2A baseball: Enterprise outlasts North Sevier for state title – Salt Lake Tribune
“I’ve been looking forward to this day for a long time,” Bundy said. “Losing these seniors, taking them through T-ball all the way through, it’s bittersweet.”
While the sweet from the second game for Enterprise came in a 10-1 lead after the second inning, the bitter was the never-quit comeback shown from North Sevier. The 2A East champions forced the final battle by beating Enterprise 9-4 in the opening game behind a three-run homer from Casey Anderson.
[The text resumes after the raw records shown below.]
(** * SCTL-GFA: share ledger and fermage engine

    A shallow embedding of the core of [backend/app/crud.py] and of the
    route [calculate_fermage] of [backend/app/api/routes/parcelles.py],
    over the tables declared in [backend/app/models.py].

    - Python's [decimal.Decimal] under the default context
      (prec=28, ROUND_HALF_EVEN, Emin=-999999, Emax=999999, Overflow,
      DivisionByZero and InvalidOperation trapped) is modelled as a
      coefficient and an exponent together with the rounding step every
      arithmetic operation ends with.
    - A SQL table is the list of its rows; the SQLModel [Session] is the
      record of the tables.  Queries are written with [filter], [flat_map]
      (joins) and an insertion sort (ORDER BY).
    - An exception is a value of [error]; fallible code lives in the
      [result] monad. *)

From Stdlib Require Import String ZArith QArith Qpower Qfield Bool List Lia Permutation Sorted ListSet.
Import ListNotations.

Local Open Scope Z_scope.

(** ** Exceptions *)

Inductive error : Type :=
| DecimalOverflow      (* decimal.Overflow *)
| DivisionByZero       (* decimal.DivisionByZero *)
| InvalidOperation     (* decimal.InvalidOperation *)
| IntegrityError.      (* sqlalchemy.exc.IntegrityError *)

Inductive result (A : Type) : Type :=
| Ok (a : A)
| Raise (e : error).

Arguments Ok {A} a.
Arguments Raise {A} e.

Definition bind {A B : Type} (m : result A) (k : A -> result B) : result B :=
  match m with
  | Ok a => k a
  | Raise e => Raise e
  end.

Notation "x <- m ;; k" := (bind m (fun x => k))
  (at level 61, m at next level, right associativity).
North Sevier started its long climb out of the big hole in Game 2 with a bases-clearing double from Fisher Andersen in the second inning, and when Landry Nelson came through with a two-run single in a three-run sixth, the deficit was down to a single run.
Then came the seventh. Chaos reigned supreme, and it started with Enterprise producing three huge runs in the top half that pushed the lead back to four. Caden Prisbrey grounded out to score one, Cole Stratton added an RBI single, and he scored on a wild pitch from Andersen.
They would need every last run.
“I don’t think this will hit for about three weeks,” Bundy said. “It won’t sink in because we went through so many outs before we got the last one.”
With Brandel Shumway on the mound in relief of starter Treyson Christiansen, the senior got the first two outs in the bottom of the seventh with relative ease, but North Sevier didn’t go quietly.
“The last outs were so tough. I knew I just had to battle back and my defense would help me,” Shumway said.
After an Anderson double moved Andersen over to third, Braxton Maxwell was hit by a pitch to load the bases. With Treyson Christiansen at third, his throwing error on a Colby Christiansen grounder led to two runs, and Nelson was hit by a pitch to put the potential winning run at first base.
“When he made that throw to first, I thought, ‘Oh, crap. Here comes a roller coaster,’ ” Enterprise senior catcher and career doubles record-holder Kayson Bundy said.
When Isaac Thompson grounded out to second for the final out, it set off a celebration that washed away the disappointment of last year’s title game loss. Shumway struck out at the plate for the final out that day, but coming through on the mound made the redemption that much sweeter.
“That was ridiculous,” Kayson Bundy said of the final inning. “They didn’t stop fighting, just kept chipping away. As soon as it got to a one-run game, we had to work something out.”
And with the wave of emotion from nearly losing all of a nine-run lead to breaking through and getting the elusive state title, it’s a memory Bundy and his fellow seniors will never forget.
“This was a lot more fun. We’ll remember it our whole lives,” Bundy said. “You don’t remember a whole lot with a blowout.”